A Palimpsista é o pseudônimo de Camila Proto, em um projeto de escritas ficcionais que iniciou em 2018 e acontece até hoje. A palimpsista surge de uma brincadeira sobre os "empregos do futuro", em uma delação irônica da morte do papel, do desmatamento absoluto e da futurística necessidade de reescrever sobre arquivos antigos. A palimpsista reflete problemáticas do agora tensionando os lugares da criação, da ação política, dos acontecimentos em geral, e da prática da escrita, da tradução e reconfiguração de signos.

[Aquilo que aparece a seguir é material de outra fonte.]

(* ===== verification/PriorityTable.v ===== *)
(** The priority request table of the priority plugin,
    [src/src/v2i-hub/PriorityPlugin/src/PriorityTypes.hpp] and
    [PriorityRequestProcessor.cpp]: the octet strings exchanged with a
    controller, the prioritization and the application of the states the
    controller reports. *)
From Stdlib Require Import Sorting.Permutation Sorting.Sorted.
From S2P Require Import Prelude.
Open Scope Z_scope.

(** * [std::sort]

    It promises a permutation in an order the comparison allows, and nothing
    about the order of equivalent elements. *)
Class StdSort := {
  std_sort : forall {A : Type}, (A -> A -> bool) -> list A -> list A;
  std_sort_Permutation : forall A (lt : A -> A -> bool) (l : list A), Permutation (std_sort lt l) l;
  std_sort_sorted : forall A (lt : A -> A -> bool) (l : list A),
    (forall x, lt x x = false) ->
    (forall x y z, lt x y = true -> lt y z = true -> lt x z = true) ->
    (forall x y z, lt x y = false -> lt y z = false -> lt x z = false) ->
    StronglySorted (fun a b => lt b a = false) (std_sort lt l)
}.

(** Insertion sort is one. *)
Section insertion.
Context {A : Type} (lt : A -> A -> bool).
Fixpoint insert_sorted (a : A) (l : list A) : list A :=
  match l with
  | [] => [a]
  | b :: l' => if lt b a then b :: insert_sorted a l' else a :: l
  end.
Definition insertion_sort (l : list A) : list A := foldr insert_sorted [] l.

Lemma insert_sorted_Permutation a l : Permutation (insert_sorted a l) (a :: l).
Proof.
  induction l as [|b l IH]; cbn; [done|]. destruct (lt b a); [|done]. rewrite IH. constructor.
Qed.

Lemma insertion_sort_Permutation l : Permutation (insertion_sort l) l.
Proof. induction l as [|a l IH]; cbn; [done|]. by rewrite insert_sorted_Permutation, IH. Qed.

Lemma insertion_sort_sorted l :
  (forall x, lt x x = false) ->
  (forall x y z, lt x y = true -> lt y z = true -> lt x z = true) ->
  (forall x y z, lt x y = false -> lt y z = false -> lt x z = false) ->
  StronglySorted (fun a b => lt b a = false) (insertion_sort l).
Proof.
  intros Hirr Htr Hneg. induction l as [|a l IH]; cbn; [constructor|].
  assert (forall k, StronglySorted (fun a b => lt b a = false) k ->
            StronglySorted (fun a b => lt b a = false) (insert_sorted a k)) as H; [|by apply H].
  clear IH. induction 1 as [|b k Hs IH Hb]; cbn; [by repeat constructor|].
  destruct (lt b a) eqn:E.
  - constructor; [done|].
    assert (lt a b = false) as Eab.
    { destruct (lt a b) eqn:E2; [|done]. pose proof (Htr _ _ _ E E2) as H. by rewrite Hirr in H. }
    apply Forall_forall. intros x Hx. rewrite insert_sorted_Permutation in Hx.
    apply elem_of_cons in Hx as [->|Hx]; [done|]. by apply (proj1 (Forall_forall _ _) Hb).
  - constructor; [by constructor|]. constructor; [done|]. eapply Forall_impl; [exact Hb|]. cbn.
    intros x Hx. by apply (Hneg x b a).
Qed.
End insertion.

Definition insertion_StdSort : StdSort.
Proof.
  refine {| std_sort := @insertion_sort |}; intros A lt l.
  - apply insertion_sort_Permutation.
  - apply insertion_sort_sorted.
Defined.

(** * Data *)
Module Priority.
Definition SERVICE_REQUEST_SIZE : nat := 110.
Definition MAX_SERVICE_REQUESTS : nat := 10.
Definition SERVICE_REQUEST_ROW_SIZE : nat := 10.
Definition SERVICE_REQUEST_BUSY_OFFSET : nat := MAX_SERVICE_REQUESTS * SERVICE_REQUEST_ROW_SIZE.
Definition PRIORITY_REQUEST_SIZE : nat := 29.
Definition PRIORITY_CANCEL_SIZE : nat := 21.
Definition VEHICLE_ID_FIELD_SIZE : nat := 17.

Inductive RequestStatus :=
| idleNotValid | readyQueued | readyOverridden | activeProcessing | activeCancel
| activeOverride | activeNotOverridden | closedCanceled | reserviceError
| closedTimeToLiveError | closedTimerError | closedStrategyError | closedCompleted
| activeAdjustNotNeeded | closedFlash.

#[export] Instance RequestStatus_eq_dec : EqDecision RequestStatus.
Proof. solve_decision. Defined.

Definition status_code (s : RequestStatus) : Z :=
  match s with
  | idleNotValid => 1 | readyQueued => 2 | readyOverridden => 3 | activeProcessing => 4
  | activeCancel => 5 | activeOverride => 6 | activeNotOverridden => 7 | closedCanceled => 8
  | reserviceError => 9 | closedTimeToLiveError => 10 | closedTimerError => 11
  | closedStrategyError => 12 | closedCompleted => 13 | activeAdjustNotNeeded => 14
  | closedFlash => 15
  end.
Definition all_status : list RequestStatus :=
  [idleNotValid; readyQueued; readyOverridden; activeProcessing; activeCancel; activeOverride;
   activeNotOverridden; closedCanceled; reserviceError; closedTimeToLiveError; closedTimerError;
   closedStrategyError; closedCompleted; activeAdjustNotNeeded; closedFlash].
(** [static_cast<RequestStatus>], on the codes of the enumeration. *)
Definition status_of_code (z : Z) : RequestStatus :=
  default idleNotValid (List.find (fun s => status_code s =? z) all_status).

Definition IsReadyX (s : RequestStatus) : bool :=
  match s with readyQueued | readyOverridden => true | _ => false end.
Definition IsActiveX (s : RequestStatus) : bool :=
  match s with
  | activeProcessing | activeCancel | activeOverride | activeNotOverridden | activeAdjustNotNeeded => true
  | _ => false
  end.
Definition IsClosedX (s : RequestStatus) : bool :=
  match s with
  | closedCanceled | closedTimeToLiveError | closedTimerError | closedStrategyError
  | closedCompleted | closedFlash => true
  | _ => false
  end.

Record PriorityRequestEntry := mkEntry {
  requestID : Z; vehicleID : list Z; vehicleClassType : Z; vehicleClassLevel : Z;
  serviceStrategyNumber : Z;
  timeOfServiceDesiredInPRS : Z; timeOfEstimatedDepartureInPRS : Z;
  timeOfMessage : Z; timeToLive : Z;
  statusInPRS : RequestStatus; statusInCO : RequestStatus;
  intersectionID : Z; sequenceNumber : Z; role : Z;
  ssmBroadcastCount : Z; ssmLastStatus : RequestStatus;
  inboundPresent : Z; inboundValue : Z }.
Definition entry0 : PriorityRequestEntry :=
  mkEntry 0 [] 10 1 0 0 0 0 0 idleNotValid idleNotValid 0 0 0 0 idleNotValid 0 0.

Os textos misturam relatos, memórias e ideias, contextos e ficções, apropriações, nomes próprios encriptografados. 

Sobre ela: 

Irmã de todos os santos desacreditados, amante das sobreposições e anacronismos. A palimpsista encontra no texto um caminho sem volta para o pecado, o fruto diabólico da tradução, apropriando-se do que já foi dito muitas vezes sem mesmo ter sido falado. É uma urgência poética, um recado àqueles que se mantém em silêncio. É também um emprego do futuro, esse futuro distante das vistas que não se acabam. Não apago. Enlaço o devir do gesto ao digitar outras palavras; talvez novas, para quem nunca me olhou direito.

Camila Proto é a palimpsista, no por-vir-bruxa, em século ainda desconhecido.